Marcus stared at the dark and thought about Dom's thick forearms. About his workbench. About the way Elena's voice had gone soft when she said his name at dinner. About the word love and how it had sounded almost real in her mouth.
He didn't move. He didn't close his eyes.
The cum dried on his chest, and he lay there, her good little husband, and waited for whatever she would ask of him next.
The morning light found him still awake, still on his back, the dried cum flaking against his skin like a second layer. Elena stirred beside him, a soft sound in her throat, and rolled toward him without opening her eyes. Her hand found his chest—landed right on the cooling smear—and she paused.
Her eyes opened. She looked at her palm, at the white crust on her fingers, and then at him.
"You didn't clean up," she said. Not a question.
"No."
She studied him for a long moment. The morning light caught the edge of her jaw, the curve of her shoulder. She was beautiful in the way a blade was beautiful—sharp and precise and capable of cutting.
"Good," she said, and rolled out of bed.
He listened to her pad to the bathroom. The click of the lock. The hiss of the shower. He lay there, staring at the ceiling, and let the sound of running water fill the silence.
When he finally sat up, the dried cum cracked across his chest like a mask breaking. He didn't wipe it off. He walked to the bathroom door and stood there, listening to the water hit the tile, wondering if she expected him to join her or if that would be asking for too much.
The shower stopped.
The door opened a crack. Steam billowed out, carrying the scent of her shampoo—something floral, something she'd bought before any of this started, back when he still thought he knew what she smelled like.
"Marcus."
He stepped forward. The door swung open, and she stood there, wrapped in a towel, water beading on her shoulders. She looked at him—at the cum still on his chest—and her lips curved into something that wasn't quite a smile.
"Get in the shower," she said. "Wash that off. Then make coffee."
She stepped past him, barefoot on the cold floor, and he stood in the bathroom doorway, steam curling around him, and watched her walk to the closet.
The shower was still warm when he stepped in. The water sluiced over his chest, washing away the evidence of the night before. He stood under the spray and let it run over his face, his shoulders, his back. He didn't move for a long time.
By the time he came out, dressed in yesterday's trousers and a clean shirt, Elena was at the kitchen table, a mug of coffee already in her hand. She didn't look up from her phone.

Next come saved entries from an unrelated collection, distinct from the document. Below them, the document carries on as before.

(** * dmfrbloom: a Bloom filter over a byte-packed bit field

    A shallow embedding of [dmfrbloom/bloomfilter.py].

    - Python integers are [Z]; [%] is [Z.modulo] (the result takes the sign of
      the divisor, as in Python) with the division by zero written out.
    - Python floats are idealised as real numbers ([R]): [math.log] is [ln],
      [int()] truncates toward zero, [math.ceil] and [round] are the exact
      ones.  Rounding error of IEEE doubles is not modelled.
    - A raised exception is a value of [Py.result]; a call that raises is
      aborted and the object it was mutating is not followed further.
    - [mmh3.hash] is a dependency of the module and is taken as a parameter
      [mmh3_hash : string -> Z -> Z]. *)

From Stdlib Require Import ZArith Reals Lra Lia List String.
From Stdlib.Strings Require Import Byte.
From stdpp Require Import base list pretty strings gmap.
Import ListNotations.
Local Open Scope Z_scope.

(** ** The fragment of Python the module uses *)

Module Py.

Inductive exn : Type :=
| ZeroDivisionError
| IndexError
| ValueError
| OverflowError
| FileNotFoundError.

Inductive result (A : Type) : Type :=
| Ok (a : A)
| Raise (e : exn).
Arguments Ok {A} a.
Arguments Raise {A} e.

#[global] Instance result_ret : MRet result := fun _ a => Ok a.
#[global] Instance result_bind : MBind result :=
  fun _ _ f m => match m with Ok a => f a | Raise e => Raise e end.

(** Values handed to [add] and [lookup], and what [str()] makes of them. *)
Inductive object : Type :=
| PyInt (z : Z)
| PyStr (s : string)
| PyBool (b : bool)
| PyNone.

Definition str (o : object) : string :=
  match o with
  | PyInt z => pretty z
  | PyStr s => s
  | PyBool true => "True"
  | PyBool false => "False"
  | PyNone => "None"
  end.

(** [range(n)]: the integers [0 .. n-1], empty when [n <= 0]. *)
Definition range (n : Z) : list Z := map Z.of_nat (seq 0 (Z.to_nat n)).

(** [a % b] on integers. *)
Definition mod_ (a b : Z) : result Z :=
  if b =? 0 then Raise ZeroDivisionError else Ok (a mod b).

(** [l[i]] on a list: negative positions count from the end. *)
Definition getitem {A : Type} (l : list A) (i : Z) : result A :=
  let n := Z.of_nat (length l) in
  let j := if i <? 0 then i + n else i in
  if (j <? 0) || (n <=? j) then Raise IndexError
  else match l !! Z.to_nat j with
       | Some a => Ok a
       | None => Raise IndexError
       end.

(** [int.to_bytes(length, byteorder="little")]: refuses negative integers
    and integers that need more than [length] bytes. *)
Definition byte_of_Z (z : Z) : byte :=
  match Byte.of_N (Z.to_N (z mod 256)) with
  | Some b => b
  | None => x00
  end.

Fixpoint le_digits (length : nat) (z : Z) : list byte :=
  match length with
  | O => []
  | S n => byte_of_Z z :: le_digits n (z / 256)
  end.

Definition to_bytes (z : Z) (length : nat) : result (list byte) :=
  if (z <? 0) || (256 ^ Z.of_nat length <=? z) then Raise OverflowError
  else Ok (le_digits length z).

(** [int.from_bytes(bytes, byteorder="little")]. *)
Fixpoint from_bytes (bs : list byte) : Z :=
  match bs with
  | [] => 0
  | b :: rest => Z.of_N (Byte.to_N b) + 256 * from_bytes rest
  end.

(** *** Floats, read as real numbers *)

(** [math.log(x)]: a domain error outside the positive numbers. *)
Definition log (x : R) : result R :=
  if Rle_dec x 0 then Raise ValueError else Ok (ln x).

(** [a / b], true division. *)
Definition truediv (a b : R) : result R :=
  if Req_dec_T b 0 then Raise ZeroDivisionError else Ok (a / b)%R.

(** [math.log(x, base)], computed as [log(x) / log(base)]. *)
Definition log_base (x base : R) : result R :=
  num ← log x;
  den ← log base;
  truediv num den.

(** [x ** n] for a float [x] and an integer [n]. *)
Definition pow_ (x : R) (n : Z) : result R :=
  if n <? 0 then
    if Req_dec_T x 0 then Raise ZeroDivisionError
    else Ok (/ (x ^ Z.to_nat (- n)))%R
  else Ok (x ^ Z.to_nat n)%R.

"There's a list on the counter," she said. "Groceries. We're having Chris and Laura over again on Saturday."
He picked up the list. Her handwriting—looping, confident, the letters leaning forward like they were already on their way somewhere else. Wine. Cheese. Bread. Chicken. The good olive oil.
"Okay," he said.
She looked up then. Her eyes traveled over him—the clean shirt, the damp hair, the way his hands held the list like it was a prayer—and something flickered in her gaze. Something that might have been satisfaction.
"Good boy," she said, and went back to her phone.
He stood there, holding the list, and felt the word settle into his chest like a key turning a lock.